[Collected data entries]
(** X9 at the small workbook, with a store that raises on the one batch
    of one record. *)
Lemma import_payroll_file_counts_witness :
  let records :=
    default [] (Some example_workbook
                ≫= λ wb, import_payroll.combined_records wb 2020) in
  let run :=
    import_payroll.import_payroll_file_with scenario_store 2 tt
      (Some example_workbook) 2020 in
  (total_inserted run + skipped run)%nat = length records
  ∧ length records = 1%nat.
Proof.
  split; [|vm_compute; reflexivity].
  refine (proj1 (import_payroll_file_counts scenario_store 2 tt
                   (Some example_workbook) 2020 _ _)); [lia|].
  intros st batch data. unfold scenario_store. simpl.
  case_bool_decide; [|discriminate]. intros [= <-]. by right.
Defined.

(** ** The budget rows *)

Lemma float_of_str_raises (s : string) (e : exn) :
  Py.float_of_str s = Raise e → e = ValueError.
Proof.
  unfold Py.float_of_str. intros H.
  repeat case_match; congruence.
Qed.

Lemma int_of_str_raises (s : string) (e : exn) :
  Py.int_of_str s = Raise e → e = ValueError.
Proof.
  unfold Py.int_of_str. intros H.
  repeat case_match; congruence.
Qed.

Lemma parse_decimal_returns (value : option string) :
  ∃ amount, import_budgets.parse_decimal value = Ret amount.
Proof.
  unfold import_budgets.parse_decimal. destruct value as [value|]; [|by eexists].
  case_match; [by eexists|].
  destruct (Py.float_of_str _) as [f|e] eqn:Hf; [by eexists|].
  apply float_of_str_raises in Hf as ->. by eexists.
Qed.

Lemma budgets_parse_integer_returns (value : option string) :
  ∃ n, import_budgets.parse_integer value = Ret n.
Proof.
  unfold import_budgets.parse_integer. destruct value as [text|]; [|by eexists].
  case_match; [by eexists|].
  destruct (Py.int_of_str _) as [n|e] eqn:Hn; [by eexists|].
  apply int_of_str_raises in Hn as ->. by eexists.
Qed.

Lemma add_amounts_returns (columns : list (string * string))
    (row : import_budgets.csv_row) (acc : record) :
  ∃ parsed, import_budgets.add_amounts columns row acc = Ret parsed
            ∧ dom parsed = dom acc ∪ list_to_set columns.*1
            ∧ (∀ field, field ∉ columns.*1 → parsed !! field = acc !! field)
            ∧ (∀ field, field ∈ columns.*1 →
                        ∃ x, parsed !! field = Some (VFloat x)).
Proof.
  revert acc. induction columns as [|[field column] columns IH]; intros acc.
  - exists acc. csimpl. split_and!; [done| |done|by intros ? ?%elem_of_nil].
    by rewrite (right_id_L ∅ (∪)).
  - cbn [import_budgets.add_amounts].
    destruct (parse_decimal_returns
                (import_budgets.row_get row column "0")) as [amount ->].
    cbn [mbind result_bind].
    destruct (IH (<[field := VFloat amount]> acc))
      as (parsed & -> & Hdom & Hother & Hin).
    exists parsed. csimpl. split_and!; [done|..].
    + rewrite Hdom, dom_insert_L.
      by rewrite (comm_L (∪) {[field]}), <-(assoc_L (∪)).
    + intros f [Hne Hf]%not_elem_of_cons.
      rewrite (Hother f Hf). by apply lookup_insert_ne.
    + intros f Hf. destruct (decide (f ∈ columns.*1)) as [Hc|Hc].
      * by apply Hin.
      * apply elem_of_cons in Hf as [->|Hf]; [|done].
        exists amount. rewrite (Hother _ Hc). apply lookup_insert_eq.
Qed.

Assignment
Your answer should be the lines above from the one containing "records = 1%nat." through the one containing "Lemma budgets_parse_integer_returns (value", copied exactly and with both ends kept.

Expected answer
  ∧ length records = 1%nat.
Proof.
  split; [|vm_compute; reflexivity].
  refine (proj1 (import_payroll_file_counts scenario_store 2 tt
                   (Some example_workbook) 2020 _ _)); [lia|].
  intros st batch data. unfold scenario_store. simpl.
  case_bool_decide; [|discriminate]. intros [= <-]. by right.
Defined.

(** ** The budget rows *)

Lemma float_of_str_raises (s : string) (e : exn) :
  Py.float_of_str s = Raise e → e = ValueError.
Proof.
  unfold Py.float_of_str. intros H.
  repeat case_match; congruence.
Qed.

Lemma int_of_str_raises (s : string) (e : exn) :
  Py.int_of_str s = Raise e → e = ValueError.
Proof.
  unfold Py.int_of_str. intros H.
  repeat case_match; congruence.
Qed.

Lemma parse_decimal_returns (value : option string) :
  ∃ amount, import_budgets.parse_decimal value = Ret amount.
Proof.
  unfold import_budgets.parse_decimal. destruct value as [value|]; [|by eexists].
  case_match; [by eexists|].
  destruct (Py.float_of_str _) as [f|e] eqn:Hf; [by eexists|].
  apply float_of_str_raises in Hf as ->. by eexists.
Qed.

Lemma budgets_parse_integer_returns (value : option string) :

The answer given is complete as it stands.